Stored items
* * *

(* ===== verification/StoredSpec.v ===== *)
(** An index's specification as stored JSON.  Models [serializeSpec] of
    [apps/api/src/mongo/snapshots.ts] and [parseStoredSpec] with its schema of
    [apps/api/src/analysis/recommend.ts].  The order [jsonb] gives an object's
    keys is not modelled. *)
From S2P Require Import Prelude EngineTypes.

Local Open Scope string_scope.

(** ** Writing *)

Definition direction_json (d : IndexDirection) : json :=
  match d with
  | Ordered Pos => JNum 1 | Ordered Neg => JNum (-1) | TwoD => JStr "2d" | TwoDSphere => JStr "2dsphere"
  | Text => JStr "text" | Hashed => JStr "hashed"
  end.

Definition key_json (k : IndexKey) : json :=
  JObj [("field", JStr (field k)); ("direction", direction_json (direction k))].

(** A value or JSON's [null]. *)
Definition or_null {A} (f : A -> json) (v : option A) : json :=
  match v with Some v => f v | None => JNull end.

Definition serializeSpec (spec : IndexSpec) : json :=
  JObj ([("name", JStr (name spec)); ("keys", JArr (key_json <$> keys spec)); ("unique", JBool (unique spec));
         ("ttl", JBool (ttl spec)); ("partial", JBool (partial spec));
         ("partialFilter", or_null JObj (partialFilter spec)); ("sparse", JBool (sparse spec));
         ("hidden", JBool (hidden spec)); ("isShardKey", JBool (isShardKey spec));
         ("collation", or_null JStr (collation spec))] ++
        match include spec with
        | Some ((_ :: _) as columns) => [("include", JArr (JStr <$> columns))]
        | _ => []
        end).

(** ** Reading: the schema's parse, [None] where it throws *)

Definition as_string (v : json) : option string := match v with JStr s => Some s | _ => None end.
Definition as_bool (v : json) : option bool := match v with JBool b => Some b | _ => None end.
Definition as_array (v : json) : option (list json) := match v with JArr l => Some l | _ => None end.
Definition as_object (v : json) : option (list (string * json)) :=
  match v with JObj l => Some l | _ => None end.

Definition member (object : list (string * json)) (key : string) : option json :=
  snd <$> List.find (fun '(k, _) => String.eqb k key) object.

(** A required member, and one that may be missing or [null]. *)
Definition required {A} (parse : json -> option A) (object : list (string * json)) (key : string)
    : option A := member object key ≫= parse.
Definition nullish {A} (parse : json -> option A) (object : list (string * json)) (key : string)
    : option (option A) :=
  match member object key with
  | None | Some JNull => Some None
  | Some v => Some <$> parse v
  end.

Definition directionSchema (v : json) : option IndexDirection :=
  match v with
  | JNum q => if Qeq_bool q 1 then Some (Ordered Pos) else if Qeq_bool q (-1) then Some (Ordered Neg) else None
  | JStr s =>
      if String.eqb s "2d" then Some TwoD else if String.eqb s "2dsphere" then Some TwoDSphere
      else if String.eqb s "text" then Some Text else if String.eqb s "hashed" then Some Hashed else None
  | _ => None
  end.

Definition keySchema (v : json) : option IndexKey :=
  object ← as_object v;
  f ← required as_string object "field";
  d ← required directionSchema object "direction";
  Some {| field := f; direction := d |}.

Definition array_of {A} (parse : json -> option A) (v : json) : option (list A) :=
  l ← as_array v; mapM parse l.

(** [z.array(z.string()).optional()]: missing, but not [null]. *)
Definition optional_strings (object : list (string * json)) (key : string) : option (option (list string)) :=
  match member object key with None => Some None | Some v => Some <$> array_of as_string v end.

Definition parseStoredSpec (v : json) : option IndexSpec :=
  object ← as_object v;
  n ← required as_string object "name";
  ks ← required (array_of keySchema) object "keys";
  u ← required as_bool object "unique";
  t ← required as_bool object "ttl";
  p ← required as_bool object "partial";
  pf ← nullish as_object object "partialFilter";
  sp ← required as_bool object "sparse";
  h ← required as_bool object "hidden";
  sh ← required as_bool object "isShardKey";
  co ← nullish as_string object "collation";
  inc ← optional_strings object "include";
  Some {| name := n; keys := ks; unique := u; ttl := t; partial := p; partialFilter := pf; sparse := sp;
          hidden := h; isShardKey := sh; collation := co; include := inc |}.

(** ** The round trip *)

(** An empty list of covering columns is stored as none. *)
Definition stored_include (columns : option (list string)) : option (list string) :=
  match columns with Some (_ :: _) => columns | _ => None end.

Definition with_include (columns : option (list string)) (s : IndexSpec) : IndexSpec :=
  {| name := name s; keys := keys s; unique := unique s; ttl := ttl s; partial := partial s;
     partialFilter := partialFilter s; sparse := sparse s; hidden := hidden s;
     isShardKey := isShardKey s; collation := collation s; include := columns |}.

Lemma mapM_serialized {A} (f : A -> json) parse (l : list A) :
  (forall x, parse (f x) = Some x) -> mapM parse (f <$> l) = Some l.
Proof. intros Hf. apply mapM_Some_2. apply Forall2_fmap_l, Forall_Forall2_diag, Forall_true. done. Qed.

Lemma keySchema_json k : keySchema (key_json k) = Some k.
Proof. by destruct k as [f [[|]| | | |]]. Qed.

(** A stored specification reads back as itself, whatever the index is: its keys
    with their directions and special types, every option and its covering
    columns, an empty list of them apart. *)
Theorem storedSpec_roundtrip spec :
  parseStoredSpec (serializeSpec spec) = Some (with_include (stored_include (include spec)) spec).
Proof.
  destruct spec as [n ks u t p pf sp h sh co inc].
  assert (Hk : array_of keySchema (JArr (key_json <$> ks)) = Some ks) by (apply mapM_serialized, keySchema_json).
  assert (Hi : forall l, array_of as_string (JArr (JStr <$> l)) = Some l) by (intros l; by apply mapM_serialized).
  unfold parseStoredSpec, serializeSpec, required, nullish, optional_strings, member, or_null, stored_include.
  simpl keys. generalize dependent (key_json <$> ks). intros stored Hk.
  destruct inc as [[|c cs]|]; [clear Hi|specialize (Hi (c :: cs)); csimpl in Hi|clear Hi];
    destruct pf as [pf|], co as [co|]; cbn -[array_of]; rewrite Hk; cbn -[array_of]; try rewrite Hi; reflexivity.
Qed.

* * *

§ TASK
Without omitting anything, reproduce the whole of the data.

§ FINAL ANSWER
(* ===== verification/StoredSpec.v ===== *)
(** An index's specification as stored JSON.  Models [serializeSpec] of
    [apps/api/src/mongo/snapshots.ts] and [parseStoredSpec] with its schema of
    [apps/api/src/analysis/recommend.ts].  The order [jsonb] gives an object's
    keys is not modelled. *)
From S2P Require Import Prelude EngineTypes.

Local Open Scope string_scope.

(** ** Writing *)

Definition direction_json (d : IndexDirection) : json :=
  match d with
  | Ordered Pos => JNum 1 | Ordered Neg => JNum (-1) | TwoD => JStr "2d" | TwoDSphere => JStr "2dsphere"
  | Text => JStr "text" | Hashed => JStr "hashed"
  end.

Definition key_json (k : IndexKey) : json :=
  JObj [("field", JStr (field k)); ("direction", direction_json (direction k))].

(** A value or JSON's [null]. *)
Definition or_null {A} (f : A -> json) (v : option A) : json :=
  match v with Some v => f v | None => JNull end.

Definition serializeSpec (spec : IndexSpec) : json :=
  JObj ([("name", JStr (name spec)); ("keys", JArr (key_json <$> keys spec)); ("unique", JBool (unique spec));
         ("ttl", JBool (ttl spec)); ("partial", JBool (partial spec));
         ("partialFilter", or_null JObj (partialFilter spec)); ("sparse", JBool (sparse spec));
         ("hidden", JBool (hidden spec)); ("isShardKey", JBool (isShardKey spec));
         ("collation", or_null JStr (collation spec))] ++
        match include spec with
        | Some ((_ :: _) as columns) => [("include", JArr (JStr <$> columns))]
        | _ => []
        end).

(** ** Reading: the schema's parse, [None] where it throws *)

Definition as_string (v : json) : option string := match v with JStr s => Some s | _ => None end.
Definition as_bool (v : json) : option bool := match v with JBool b => Some b | _ => None end.
Definition as_array (v : json) : option (list json) := match v with JArr l => Some l | _ => None end.
Definition as_object (v : json) : option (list (string * json)) :=
  match v with JObj l => Some l | _ => None end.

Definition member (object : list (string * json)) (key : string) : option json :=
  snd <$> List.find (fun '(k, _) => String.eqb k key) object.

(** A required member, and one that may be missing or [null]. *)
Definition required {A} (parse : json -> option A) (object : list (string * json)) (key : string)
    : option A := member object key ≫= parse.
Definition nullish {A} (parse : json -> option A) (object : list (string * json)) (key : string)
    : option (option A) :=
  match member object key with
  | None | Some JNull => Some None
  | Some v => Some <$> parse v
  end.

Definition directionSchema (v : json) : option IndexDirection :=
  match v with
  | JNum q => if Qeq_bool q 1 then Some (Ordered Pos) else if Qeq_bool q (-1) then Some (Ordered Neg) else None
  | JStr s =>
      if String.eqb s "2d" then Some TwoD else if String.eqb s "2dsphere" then Some TwoDSphere
      else if String.eqb s "text" then Some Text else if String.eqb s "hashed" then Some Hashed else None
  | _ => None
  end.

Definition keySchema (v : json) : option IndexKey :=
  object ← as_object v;
  f ← required as_string object "field";
  d ← required directionSchema object "direction";
  Some {| field := f; direction := d |}.

Definition array_of {A} (parse : json -> option A) (v : json) : option (list A) :=
  l ← as_array v; mapM parse l.

(** [z.array(z.string()).optional()]: missing, but not [null]. *)
Definition optional_strings (object : list (string * json)) (key : string) : option (option (list string)) :=
  match member object key with None => Some None | Some v => Some <$> array_of as_string v end.

Definition parseStoredSpec (v : json) : option IndexSpec :=
  object ← as_object v;
  n ← required as_string object "name";
  ks ← required (array_of keySchema) object "keys";
  u ← required as_bool object "unique";
  t ← required as_bool object "ttl";
  p ← required as_bool object "partial";
  pf ← nullish as_object object "partialFilter";
  sp ← required as_bool object "sparse";
  h ← required as_bool object "hidden";
  sh ← required as_bool object "isShardKey";
  co ← nullish as_string object "collation";
  inc ← optional_strings object "include";
  Some {| name := n; keys := ks; unique := u; ttl := t; partial := p; partialFilter := pf; sparse := sp;
          hidden := h; isShardKey := sh; collation := co; include := inc |}.

(** ** The round trip *)

(** An empty list of covering columns is stored as none. *)
Definition stored_include (columns : option (list string)) : option (list string) :=
  match columns with Some (_ :: _) => columns | _ => None end.

Definition with_include (columns : option (list string)) (s : IndexSpec) : IndexSpec :=
  {| name := name s; keys := keys s; unique := unique s; ttl := ttl s; partial := partial s;
     partialFilter := partialFilter s; sparse := sparse s; hidden := hidden s;
     isShardKey := isShardKey s; collation := collation s; include := columns |}.

Lemma mapM_serialized {A} (f : A -> json) parse (l : list A) :
  (forall x, parse (f x) = Some x) -> mapM parse (f <$> l) = Some l.
Proof. intros Hf. apply mapM_Some_2. apply Forall2_fmap_l, Forall_Forall2_diag, Forall_true. done. Qed.

Lemma keySchema_json k : keySchema (key_json k) = Some k.
Proof. by destruct k as [f [[|]| | | |]]. Qed.

(** A stored specification reads back as itself, whatever the index is: its keys
    with their directions and special types, every option and its covering
    columns, an empty list of them apart. *)
Theorem storedSpec_roundtrip spec :
  parseStoredSpec (serializeSpec spec) = Some (with_include (stored_include (include spec)) spec).
Proof.
  destruct spec as [n ks u t p pf sp h sh co inc].
  assert (Hk : array_of keySchema (JArr (key_json <$> ks)) = Some ks) by (apply mapM_serialized, keySchema_json).
  assert (Hi : forall l, array_of as_string (JArr (JStr <$> l)) = Some l) by (intros l; by apply mapM_serialized).
  unfold parseStoredSpec, serializeSpec, required, nullish, optional_strings, member, or_null, stored_include.
  simpl keys. generalize dependent (key_json <$> ks). intros stored Hk.
  destruct inc as [[|c cs]|]; [clear Hi|specialize (Hi (c :: cs)); csimpl in Hi|clear Hi];
    destruct pf as [pf|], co as [co|]; cbn -[array_of]; rewrite Hk; cbn -[array_of]; try rewrite Hi; reflexivity.
Qed.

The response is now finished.